▶ _Exercise_
Report the number of lines in the records below that contain the word "handleAddMember", and nothing more.

[Items from a dataset]
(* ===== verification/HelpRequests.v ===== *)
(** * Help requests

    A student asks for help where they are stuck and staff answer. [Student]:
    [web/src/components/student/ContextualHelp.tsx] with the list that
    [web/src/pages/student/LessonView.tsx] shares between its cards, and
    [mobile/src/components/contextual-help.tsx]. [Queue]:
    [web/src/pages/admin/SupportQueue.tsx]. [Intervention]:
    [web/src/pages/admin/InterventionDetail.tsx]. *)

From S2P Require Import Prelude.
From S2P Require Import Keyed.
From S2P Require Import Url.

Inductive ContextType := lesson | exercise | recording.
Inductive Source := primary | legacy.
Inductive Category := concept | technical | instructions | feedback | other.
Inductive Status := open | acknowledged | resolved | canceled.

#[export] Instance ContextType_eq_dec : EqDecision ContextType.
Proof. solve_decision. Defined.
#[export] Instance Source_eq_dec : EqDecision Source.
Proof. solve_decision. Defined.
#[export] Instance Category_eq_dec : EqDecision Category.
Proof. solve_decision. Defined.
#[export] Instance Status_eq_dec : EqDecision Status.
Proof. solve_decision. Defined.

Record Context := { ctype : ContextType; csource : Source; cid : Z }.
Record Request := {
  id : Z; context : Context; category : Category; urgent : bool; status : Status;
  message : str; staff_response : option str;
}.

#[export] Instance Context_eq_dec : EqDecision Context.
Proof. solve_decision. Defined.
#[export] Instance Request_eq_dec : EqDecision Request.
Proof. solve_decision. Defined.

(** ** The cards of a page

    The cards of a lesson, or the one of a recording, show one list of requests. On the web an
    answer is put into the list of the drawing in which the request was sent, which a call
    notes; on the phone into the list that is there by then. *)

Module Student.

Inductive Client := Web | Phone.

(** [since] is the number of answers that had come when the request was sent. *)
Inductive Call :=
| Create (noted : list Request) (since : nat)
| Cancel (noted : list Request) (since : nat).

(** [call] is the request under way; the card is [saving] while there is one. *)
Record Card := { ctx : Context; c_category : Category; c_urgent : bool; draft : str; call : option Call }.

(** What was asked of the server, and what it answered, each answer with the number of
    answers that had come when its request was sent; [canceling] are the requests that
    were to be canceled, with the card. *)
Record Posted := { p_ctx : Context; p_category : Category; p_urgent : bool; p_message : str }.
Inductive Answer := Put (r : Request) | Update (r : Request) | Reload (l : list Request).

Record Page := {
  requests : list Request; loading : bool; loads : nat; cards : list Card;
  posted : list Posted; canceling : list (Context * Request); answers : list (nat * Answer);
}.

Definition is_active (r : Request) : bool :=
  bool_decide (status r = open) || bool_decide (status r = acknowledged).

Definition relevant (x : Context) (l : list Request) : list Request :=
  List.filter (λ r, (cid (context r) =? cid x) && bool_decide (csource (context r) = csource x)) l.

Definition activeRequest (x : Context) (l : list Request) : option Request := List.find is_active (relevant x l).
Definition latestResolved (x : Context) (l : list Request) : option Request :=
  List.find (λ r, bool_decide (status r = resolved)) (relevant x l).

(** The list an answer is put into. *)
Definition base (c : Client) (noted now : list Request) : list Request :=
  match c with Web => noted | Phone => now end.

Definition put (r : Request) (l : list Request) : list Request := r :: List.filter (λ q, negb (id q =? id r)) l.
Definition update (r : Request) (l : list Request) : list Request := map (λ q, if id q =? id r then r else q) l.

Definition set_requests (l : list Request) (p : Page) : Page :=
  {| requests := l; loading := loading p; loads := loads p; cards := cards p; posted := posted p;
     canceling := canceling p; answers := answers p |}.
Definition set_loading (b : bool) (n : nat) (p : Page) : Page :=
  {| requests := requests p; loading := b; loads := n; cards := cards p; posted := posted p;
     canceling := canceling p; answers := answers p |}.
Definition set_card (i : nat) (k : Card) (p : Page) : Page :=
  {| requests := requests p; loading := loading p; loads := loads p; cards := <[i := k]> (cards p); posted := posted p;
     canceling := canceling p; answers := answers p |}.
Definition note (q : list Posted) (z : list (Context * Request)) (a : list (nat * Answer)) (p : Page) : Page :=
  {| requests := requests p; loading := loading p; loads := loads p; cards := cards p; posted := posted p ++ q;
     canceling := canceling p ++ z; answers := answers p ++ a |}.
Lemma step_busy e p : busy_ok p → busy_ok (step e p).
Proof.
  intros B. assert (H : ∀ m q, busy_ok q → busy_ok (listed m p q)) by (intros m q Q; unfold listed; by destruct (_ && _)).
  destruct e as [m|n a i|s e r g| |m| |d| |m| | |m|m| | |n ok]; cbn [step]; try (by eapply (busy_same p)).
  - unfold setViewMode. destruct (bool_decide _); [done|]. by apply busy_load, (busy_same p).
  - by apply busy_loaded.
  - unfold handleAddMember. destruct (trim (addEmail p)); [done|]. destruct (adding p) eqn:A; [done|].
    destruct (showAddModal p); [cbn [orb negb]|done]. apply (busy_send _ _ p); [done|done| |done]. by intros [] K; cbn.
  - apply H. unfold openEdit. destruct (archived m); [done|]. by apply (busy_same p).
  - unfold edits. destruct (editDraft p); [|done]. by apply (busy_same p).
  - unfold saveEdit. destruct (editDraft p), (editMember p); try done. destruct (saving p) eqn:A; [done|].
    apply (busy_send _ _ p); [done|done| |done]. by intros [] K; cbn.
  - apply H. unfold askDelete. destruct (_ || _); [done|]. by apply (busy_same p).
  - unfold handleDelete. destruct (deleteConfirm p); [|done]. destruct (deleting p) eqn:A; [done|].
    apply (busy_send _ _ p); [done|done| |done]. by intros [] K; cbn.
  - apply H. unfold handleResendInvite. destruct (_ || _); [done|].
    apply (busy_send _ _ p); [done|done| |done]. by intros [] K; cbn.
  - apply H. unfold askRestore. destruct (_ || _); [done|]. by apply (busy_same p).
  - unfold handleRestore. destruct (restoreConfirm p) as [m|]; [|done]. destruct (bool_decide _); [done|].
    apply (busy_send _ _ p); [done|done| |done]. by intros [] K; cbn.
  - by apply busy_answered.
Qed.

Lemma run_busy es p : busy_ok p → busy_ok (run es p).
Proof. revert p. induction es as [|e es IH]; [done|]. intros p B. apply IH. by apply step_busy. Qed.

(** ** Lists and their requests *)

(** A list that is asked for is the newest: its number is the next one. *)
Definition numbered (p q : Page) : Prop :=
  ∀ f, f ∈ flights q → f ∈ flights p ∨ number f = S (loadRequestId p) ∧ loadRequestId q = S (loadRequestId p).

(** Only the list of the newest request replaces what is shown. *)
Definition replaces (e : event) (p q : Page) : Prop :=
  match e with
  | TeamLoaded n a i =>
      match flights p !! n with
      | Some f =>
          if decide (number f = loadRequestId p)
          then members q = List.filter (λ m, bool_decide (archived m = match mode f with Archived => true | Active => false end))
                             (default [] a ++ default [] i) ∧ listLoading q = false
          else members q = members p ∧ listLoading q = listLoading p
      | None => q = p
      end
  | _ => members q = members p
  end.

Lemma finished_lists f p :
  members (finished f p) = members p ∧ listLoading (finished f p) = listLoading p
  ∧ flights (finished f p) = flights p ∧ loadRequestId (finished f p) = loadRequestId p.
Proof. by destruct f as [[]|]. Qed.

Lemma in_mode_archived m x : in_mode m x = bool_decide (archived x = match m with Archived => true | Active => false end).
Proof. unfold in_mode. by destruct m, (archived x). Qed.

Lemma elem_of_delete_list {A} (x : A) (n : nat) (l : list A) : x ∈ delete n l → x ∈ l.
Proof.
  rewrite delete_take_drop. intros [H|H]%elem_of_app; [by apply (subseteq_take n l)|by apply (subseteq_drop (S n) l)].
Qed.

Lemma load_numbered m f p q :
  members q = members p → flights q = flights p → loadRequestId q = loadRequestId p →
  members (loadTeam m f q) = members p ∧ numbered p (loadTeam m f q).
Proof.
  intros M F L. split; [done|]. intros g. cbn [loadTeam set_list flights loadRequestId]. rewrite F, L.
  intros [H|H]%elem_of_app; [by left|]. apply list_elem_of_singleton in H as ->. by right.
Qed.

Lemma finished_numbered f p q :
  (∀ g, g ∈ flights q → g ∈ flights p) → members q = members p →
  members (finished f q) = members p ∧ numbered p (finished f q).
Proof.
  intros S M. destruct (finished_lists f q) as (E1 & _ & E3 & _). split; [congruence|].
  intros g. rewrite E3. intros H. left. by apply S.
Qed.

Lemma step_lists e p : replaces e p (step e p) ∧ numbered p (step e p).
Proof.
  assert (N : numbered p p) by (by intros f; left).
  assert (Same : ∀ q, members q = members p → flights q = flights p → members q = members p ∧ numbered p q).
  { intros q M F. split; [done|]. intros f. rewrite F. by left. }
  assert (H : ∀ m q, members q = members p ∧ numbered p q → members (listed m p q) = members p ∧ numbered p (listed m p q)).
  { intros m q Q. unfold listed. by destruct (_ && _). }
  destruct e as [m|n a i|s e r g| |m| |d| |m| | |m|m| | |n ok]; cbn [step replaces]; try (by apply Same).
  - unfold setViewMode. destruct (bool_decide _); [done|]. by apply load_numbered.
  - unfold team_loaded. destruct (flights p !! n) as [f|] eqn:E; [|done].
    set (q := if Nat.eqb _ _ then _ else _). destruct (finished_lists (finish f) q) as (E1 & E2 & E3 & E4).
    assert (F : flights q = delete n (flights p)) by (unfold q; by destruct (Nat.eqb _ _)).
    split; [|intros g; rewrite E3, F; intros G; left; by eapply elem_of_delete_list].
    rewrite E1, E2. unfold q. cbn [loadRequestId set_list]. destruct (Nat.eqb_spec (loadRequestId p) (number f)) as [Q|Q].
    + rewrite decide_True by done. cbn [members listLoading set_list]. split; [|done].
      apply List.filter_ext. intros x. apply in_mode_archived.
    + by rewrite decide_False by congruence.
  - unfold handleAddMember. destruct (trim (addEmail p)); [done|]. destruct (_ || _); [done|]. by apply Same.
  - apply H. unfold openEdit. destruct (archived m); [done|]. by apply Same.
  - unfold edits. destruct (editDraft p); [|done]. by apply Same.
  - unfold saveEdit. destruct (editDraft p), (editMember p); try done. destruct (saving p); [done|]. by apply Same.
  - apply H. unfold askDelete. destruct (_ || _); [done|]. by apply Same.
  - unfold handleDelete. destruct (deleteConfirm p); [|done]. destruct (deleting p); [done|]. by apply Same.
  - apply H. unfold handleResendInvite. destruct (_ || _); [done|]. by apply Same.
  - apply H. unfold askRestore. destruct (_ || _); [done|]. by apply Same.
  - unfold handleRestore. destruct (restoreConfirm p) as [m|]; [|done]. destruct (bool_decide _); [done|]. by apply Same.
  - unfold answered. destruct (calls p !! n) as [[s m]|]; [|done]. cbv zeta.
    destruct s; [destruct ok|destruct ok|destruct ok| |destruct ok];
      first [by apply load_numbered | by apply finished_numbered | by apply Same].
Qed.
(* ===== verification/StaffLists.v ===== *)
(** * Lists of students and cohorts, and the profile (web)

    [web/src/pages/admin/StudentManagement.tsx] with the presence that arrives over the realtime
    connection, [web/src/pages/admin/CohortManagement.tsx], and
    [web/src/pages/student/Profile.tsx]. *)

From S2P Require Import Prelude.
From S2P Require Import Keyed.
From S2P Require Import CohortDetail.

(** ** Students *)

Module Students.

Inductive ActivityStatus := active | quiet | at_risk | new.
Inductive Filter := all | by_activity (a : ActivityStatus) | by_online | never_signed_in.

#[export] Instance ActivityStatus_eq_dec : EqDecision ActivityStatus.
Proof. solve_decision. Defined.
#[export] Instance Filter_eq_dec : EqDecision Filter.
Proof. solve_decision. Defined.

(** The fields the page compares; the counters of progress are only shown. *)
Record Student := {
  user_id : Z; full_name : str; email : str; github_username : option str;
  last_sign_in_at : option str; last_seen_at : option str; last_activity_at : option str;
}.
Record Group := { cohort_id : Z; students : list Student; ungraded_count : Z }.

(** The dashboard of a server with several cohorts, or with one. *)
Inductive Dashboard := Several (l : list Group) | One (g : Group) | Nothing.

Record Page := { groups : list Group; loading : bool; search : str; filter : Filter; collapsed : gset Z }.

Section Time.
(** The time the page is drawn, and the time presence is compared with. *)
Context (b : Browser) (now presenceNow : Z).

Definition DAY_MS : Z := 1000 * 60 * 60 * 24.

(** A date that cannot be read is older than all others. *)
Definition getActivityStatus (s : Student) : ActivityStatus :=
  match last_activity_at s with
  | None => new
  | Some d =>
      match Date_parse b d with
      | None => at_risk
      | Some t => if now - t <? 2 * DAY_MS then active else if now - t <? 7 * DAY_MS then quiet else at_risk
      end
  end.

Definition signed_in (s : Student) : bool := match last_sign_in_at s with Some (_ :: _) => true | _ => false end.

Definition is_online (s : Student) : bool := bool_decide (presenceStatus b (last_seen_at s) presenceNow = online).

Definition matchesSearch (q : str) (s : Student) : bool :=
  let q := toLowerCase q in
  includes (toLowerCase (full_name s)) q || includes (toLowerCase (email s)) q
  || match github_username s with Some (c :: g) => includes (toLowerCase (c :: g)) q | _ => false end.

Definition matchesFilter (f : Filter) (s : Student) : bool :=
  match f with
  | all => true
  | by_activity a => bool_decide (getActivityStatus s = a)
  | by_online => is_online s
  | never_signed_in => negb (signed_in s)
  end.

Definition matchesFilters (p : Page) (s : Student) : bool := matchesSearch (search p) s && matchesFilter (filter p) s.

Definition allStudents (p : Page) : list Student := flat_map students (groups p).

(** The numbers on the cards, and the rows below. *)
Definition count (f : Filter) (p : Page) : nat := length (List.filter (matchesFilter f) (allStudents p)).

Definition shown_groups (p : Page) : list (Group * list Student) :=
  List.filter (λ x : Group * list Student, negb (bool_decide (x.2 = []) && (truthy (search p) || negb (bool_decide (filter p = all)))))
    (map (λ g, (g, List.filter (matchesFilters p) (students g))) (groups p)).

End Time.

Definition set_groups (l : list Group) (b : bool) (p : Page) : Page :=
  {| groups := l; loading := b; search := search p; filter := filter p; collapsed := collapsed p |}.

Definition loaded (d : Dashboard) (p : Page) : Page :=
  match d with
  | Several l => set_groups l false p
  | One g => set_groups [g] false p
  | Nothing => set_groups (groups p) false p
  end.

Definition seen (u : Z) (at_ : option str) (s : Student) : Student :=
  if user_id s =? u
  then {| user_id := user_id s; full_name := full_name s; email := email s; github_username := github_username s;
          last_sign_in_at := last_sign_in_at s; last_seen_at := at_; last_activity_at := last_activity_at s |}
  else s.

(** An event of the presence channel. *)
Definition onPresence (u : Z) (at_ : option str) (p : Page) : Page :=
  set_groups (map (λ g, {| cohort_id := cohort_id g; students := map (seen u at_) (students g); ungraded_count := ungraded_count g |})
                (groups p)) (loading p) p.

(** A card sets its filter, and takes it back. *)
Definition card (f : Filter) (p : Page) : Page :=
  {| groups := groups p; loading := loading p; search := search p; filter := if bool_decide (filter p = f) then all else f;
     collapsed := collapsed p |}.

▶ _Finished task_
2